The musicians here understood the klezmer style at a very deep level (particularly Stas, who is a master klezmer musician, playing with The Other Europeans).  It's a feeling that I only get rarely as a performer and while I struggled to remember tunes (since I haven't been playing so much lately), and fumbled with other familiar tunes in weird keys (silly string players), the feeling of playing klezmer with real klezmer musicians kept me awake** until the end of the music, well after 1am.  It's hard to describe this feeling to non-musicians, but it's like putting on a comfortable old shoe as opposed to one that doesn't quite fit right.  You're always trying to make that strange shoe fit, and devoting that much more of your brain power to your feet and away from your other activities.  With that comfy old shoe, you slip it on and away you go!  That's pretty much how I feel when I play klezmer with musicians who really "get it."  And they got it.

So .... Klezmer!  Woohoo!


* A "Stammtisch" is a table reserved for regular guests.  Thus it's a "usual table."  In this case, there's a regular (monthly, I believe) table reserved at the restaurant (who's name I don't know), and according to Franka, the owner loves klezmer so much that if a guest doesn't want to sit and listen to it, they are asked to leave. 

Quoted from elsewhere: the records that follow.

Lemma template_loop_spec n : forall fuel l, 0 ∉ l -> (length l <= fuel)%nat -> (length l < n)%nat -> expands fuel l (template_bytes vals n l).
Proof using Halloc Hcb Hm.
  induction n as [|n IH]; intros fuel l H0 Hf Hn pre post r bs Hr Hl; [lia|]. cbn [template_bytes]. destruct l as [|c0 l0].
  { exists r. cbn [app]. destruct fuel; cbn [template_loop]; rewrite line_get0; cbn [Z.eqb]; (split; [done|by rewrite app_nil_r]). }
  destruct fuel as [|fuel]; [simpl in Hf; lia|]. cbn [template_loop]. set (l := c0 :: l0) in *. assert (Hc0 : get1 (zlength pre) (pre ++ l ++ 0 :: post) = Ok c0) by apply line_get0.
  rewrite Hc0, (proj2 (Z.eqb_neq c0 0)) by (intros ->; apply H0; by left). rewrite strchr_spec by (done || (rewrite !length_app; lia)).
  pose proof (break_app 123 l) as El. pose proof (break_rest 123 l) as Er. clearbody l. destruct (break 123 l) as [lit rest]. cbn [fst snd] in *. destruct rest as [|b rest].
  { rewrite app_nil_r in El. subst lit. rewrite drop_pre. destruct (cat_prefix_spec r bs l post Hr H0) as (r' & -> & Hr'); [nia|]. by exists r'. }
  specialize (Er b rest eq_refl). subst b l. rewrite !not_elem_of_app, !not_elem_of_cons in H0. destruct H0 as (H0l & _ & H0r). rewrite <- (assoc_L (++) lit), drop_pre. rewrite length_app in Hf, Hn, Hl. cbn [length] in Hf, Hn, Hl.
  destruct (literal_spec r bs lit ((123 :: rest) ++ 0 :: post) (zlength pre) Hr) as (r1 & -> & Hr1); [nia|].
  replace (pre ++ lit ++ (123 :: rest) ++ 0 :: post) with ((pre ++ lit ++ [123]) ++ rest ++ 0 :: post) by (by rewrite <- !(assoc_L (++))).
  replace (zlength pre + zlength lit + 1) with (zlength (pre ++ lit ++ [123])) by (rewrite !length_app; simpl; lia). destruct rest as [|c rest]; [cbn [app]; by rewrite line_get0|].
  cbn [app]. rewrite line_get0. apply not_elem_of_cons in H0r as [Hc H0r]. rewrite (proj2 (Z.eqb_neq c 0)) by done. cbn [length] in Hf, Hn, Hl. destruct (Z.eqb_spec c 123) as [->|_].
  - destruct (cat_prefix_spec r1 (bs ++ lit) [123] [] Hr1) as (r2 & E2 & Hr2); [rewrite not_elem_of_cons; split; [done|apply not_elem_of_nil]|rewrite length_app; simpl; nia|]. cbn [app] in E2. rewrite E2.
    rewrite <- (assoc_L (++)) in Hr2. pose proof (expands_step fuel pre (lit ++ [123; 123]) rest post r2 bs (lit ++ [123]) _ (IH fuel rest H0r ltac:(lia) ltac:(lia)) Hr2) as Hst.
    rewrite !length_app in Hst. cbn [length] in Hst. specialize (Hst ltac:(nia) ltac:(nia)).
    replace ((pre ++ lit ++ [123]) ++ 123 :: rest ++ 0 :: post) with (pre ++ ((lit ++ [123; 123]) ++ rest) ++ 0 :: post) by (by rewrite <- !(assoc_L (++))).
    replace (zlength (pre ++ lit ++ [123]) + 1) with (Z.of_nat (length pre + (length lit + 2))) by (rewrite !length_app; simpl; lia).
    destruct (template_bytes vals n rest) as [t|]; cbn [fmap option_fmap option_map] in *; [|exact Hst]. destruct Hst as (r' & H1 & H2). exists r'. split; [exact H1|]. by rewrite <- !(assoc_L (++)) in *.
  - assert (H0c : 0 ∉ c :: rest) by (by apply not_elem_of_cons). change (c :: rest ++ 0 :: post) with ((c :: rest) ++ 0 :: post).
    pose proof (template_variable fuel n pre lit (c :: rest) post r1 bs H0c ltac:(intros l' Hl' Hlen; apply IH; [done|simpl in Hlen; lia|simpl in Hlen; lia]) Hr1 ltac:(simpl; nia)) as H.
    by destruct (break 125 (c :: rest)) as [name rest2].
Qed.
(* ===== verification/Gf2.v ===== *)
(** Words as vectors of bits: functions that are linear with respect to exclusive or, and
    what the checksums need of them. *)

From stdpp Require Import list.
From S2P Require Import Prelude Machine.

Lemma land_lxor_distr x y m : Z.land (Z.lxor x y) m = Z.lxor (Z.land x m) (Z.land y m).
Proof.
  apply Z.bits_inj'. intros n Hn. rewrite !Z.lxor_spec, !Z.land_spec, Z.lxor_spec.
  by destruct (Z.testbit x n), (Z.testbit y n), (Z.testbit m n).
Qed.

Lemma lxor_range k a b : 0 <= k -> 0 <= a < 2 ^ k -> 0 <= b < 2 ^ k -> 0 <= Z.lxor a b < 2 ^ k.
Proof.
  intros Hk Ha Hb. rewrite <-(Z.mod_small a (2 ^ k)), <-(Z.mod_small b (2 ^ k)) by done.
  rewrite <-!Z.land_ones, <-land_lxor_distr, Z.land_ones by done.
  apply Z.mod_pos_bound. lia.
Qed.

(** Four words, of which the middle two change places. *)
Lemma lxor_swap a b c d : Z.lxor (Z.lxor a b) (Z.lxor c d) = Z.lxor (Z.lxor a c) (Z.lxor b d).
Proof. rewrite !Z.lxor_assoc. f_equal. rewrite <- !Z.lxor_assoc. f_equal. apply Z.lxor_comm. Qed.

Class Linear (f : Z -> Z) : Prop := linear x y : f (Z.lxor x y) = Z.lxor (f x) (f y).
#[global] Hint Mode Linear ! : typeclass_instances.

#[export] Instance linear_id : Linear (fun x => x).
Proof. done. Qed.

#[export] Instance linear_land f m : Linear f -> Linear (fun x => Z.land (f x) m).
Proof. intros Hf x y. by rewrite Hf, land_lxor_distr. Qed.

#[export] Instance linear_shiftr f n : Linear f -> Linear (fun x => Z.shiftr (f x) n).
Proof. intros Hf x y. by rewrite Hf, Z.shiftr_lxor. Qed.

#[export] Instance linear_shiftl f n : Linear f -> Linear (fun x => Z.shiftl (f x) n).
Proof. intros Hf x y. by rewrite Hf, Z.shiftl_lxor. Qed.

#[export] Instance linear_lxor f g : Linear f -> Linear g -> Linear (fun x => Z.lxor (f x) (g x)).
Proof. intros Hf Hg x y. rewrite Hf, Hg. apply lxor_swap. Qed.

(** A word that is added when a bit is set. *)
#[export] Instance linear_if f i c : Linear f -> Linear (fun x => if Z.testbit (f x) i then c else 0).
Proof.
  intros Hf x y. rewrite Hf, Z.lxor_spec. destruct (Z.testbit (f x) i), (Z.testbit (f y) i); cbn [xorb];
    rewrite ?Z.lxor_0_r, ?Z.lxor_0_l, ?Z.lxor_nilpotent; done.
Qed.

Lemma u_land w x : 0 <= w -> u w x = Z.land x (Z.ones w).
Proof. intros Hw. unfold u. by rewrite Z.land_ones. Qed.

Lemma linear_u f w : 0 <= w -> Linear f -> Linear (fun x => u w (f x)).
Proof. intros Hw Hf x y. rewrite Hf, !u_land by done. apply land_lxor_distr. Qed.

Lemma linear_iter f n : Linear f -> Linear (Nat.iter n f).
Proof. intros Hf x y. induction n as [|n IH]; [done|]. simpl. by rewrite IH, Hf. Qed.

Lemma linear_compose f g : Linear f -> Linear g -> Linear (fun x => f (g x)).
Proof. intros Hf Hg x y. by rewrite Hg, Hf. Qed.

Lemma linear_0 f : Linear f -> f 0 = 0.
Proof. intros Hf. pose proof (Hf 0 0) as H. rewrite !Z.lxor_nilpotent in H. exact H. Qed.

(** A word is its low part and its high part. *)
Lemma split_low x n : 0 <= n -> Z.lxor (Z.land x (Z.ones n)) (Z.shiftl (Z.shiftr x n) n) = x.
Proof.
  intros Hn. apply Z.bits_inj'. intros i Hi. rewrite Z.lxor_spec, Z.land_spec. destruct (Z.lt_ge_cases i n).
  - rewrite Z.shiftl_spec_low, Z.ones_spec_low by lia. by destruct (Z.testbit x i).
  - rewrite Z.shiftl_spec, Z.shiftr_spec, Z.ones_spec_high by lia. rewrite andb_false_r, Z.sub_add. by destruct (Z.testbit x i).
Qed.

(** Two linear functions that agree on the single bits agree. *)
Lemma linear_ext n f g : Linear f -> Linear g -> (forall i, (i < n)%nat -> f (2 ^ Z.of_nat i) = g (2 ^ Z.of_nat i)) ->
  forall x, 0 <= x < 2 ^ Z.of_nat n -> f x = g x.
Proof.
  intros Hf Hg. induction n as [|n IH]; intros Hb x Hx.
  { assert (x = 0) as -> by lia. by rewrite !linear_0. }
  pose proof (Z.pow_pos_nonneg 2 (Z.of_nat n)) as Hp. rewrite Nat2Z.inj_succ, Z.pow_succ_r in Hx by lia.
  rewrite <- (split_low x (Z.of_nat n)), Hf, Hg by lia. f_equal.
  - rewrite Z.land_ones by lia. apply IH; [intros i Hi; apply Hb; lia|apply Z.mod_pos_bound; lia].
  - rewrite Z.shiftr_div_pow2, Z.shiftl_mul_pow2 by lia.
    assert (x / 2 ^ Z.of_nat n = 0 \/ x / 2 ^ Z.of_nat n = 1) as [->| ->].
    { assert (0 <= x / 2 ^ Z.of_nat n < 2) by (split; [apply Z.div_pos; lia|apply Z.div_lt_upper_bound; lia]). lia. }
    + by rewrite Z.mul_0_l, !linear_0.
    + rewrite Z.mul_1_l. apply Hb. lia.
Qed.

(** ** Bytes *)

Lemma le_enc_lxor n : forall x y, le_enc n (Z.lxor x y) = zip_with Z.lxor (le_enc n x) (le_enc n y).
Proof.
  induction n as [|n IH]; intros x y; [done|]. cbn [le_enc zip_with]. f_equal.
  - change 256 with (2 ^ 8). rewrite <- !Z.land_ones by lia. apply land_lxor_distr.
  - change 256 with (2 ^ 8). rewrite <- !Z.shiftr_div_pow2, Z.shiftr_lxor by lia. apply IH.
Qed.

(** The bytes above the first one. *)
Lemma le_dec_cons b bs : 0 <= b < 256 -> le_dec (b :: bs) = Z.lxor b (Z.shiftl (le_dec bs) 8).
Proof.
  intros Hb. cbn [le_dec]. rewrite <- Z.add_nocarry_lxor.
  - rewrite Z.shiftl_mul_pow2 by lia. change (2 ^ 8) with 256. lia.
  - apply Z.bits_inj'. intros i Hi. rewrite Z.land_spec, Z.bits_0. destruct (Z.lt_ge_cases i 8); [rewrite Z.shiftl_spec_low by lia; apply andb_false_r|].
    rewrite <- (Z.mod_small b (2 ^ 8)), Z.mod_pow2_bits_high by lia. done.
Qed.

Lemma le_dec_lxor a : forall b, bytes_ok a -> bytes_ok b -> length a = length b -> le_dec (zip_with Z.lxor a b) = Z.lxor (le_dec a) (le_dec b).
Proof.
  induction a as [|x a IH]; intros [|y b] Ha Hb Hl; try done. apply Forall_cons_1 in Ha as [Hx Ha]. apply Forall_cons_1 in Hb as [Hy Hb].
  cbn [zip_with]. pose proof (lxor_range 8 x y ltac:(lia) Hx Hy). rewrite !le_dec_cons by done. rewrite IH by (done || by injection Hl).
  rewrite Z.shiftl_lxor. apply lxor_swap.
Qed.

** I hadn't slept the night before.  My flight out of Paris was at 6:45am, and in order to make sure that I was at the airport on time, I needed to take the 4:35am bus (to avoid paying 40 Euros for a taxi) to the airport.  That meant that I needed to leave at 4am from Jonathan's house.  I'm glad I left myself lots of time at Gare de Lyons (where the bus stopped), because finding the actual bus stop was very tricky!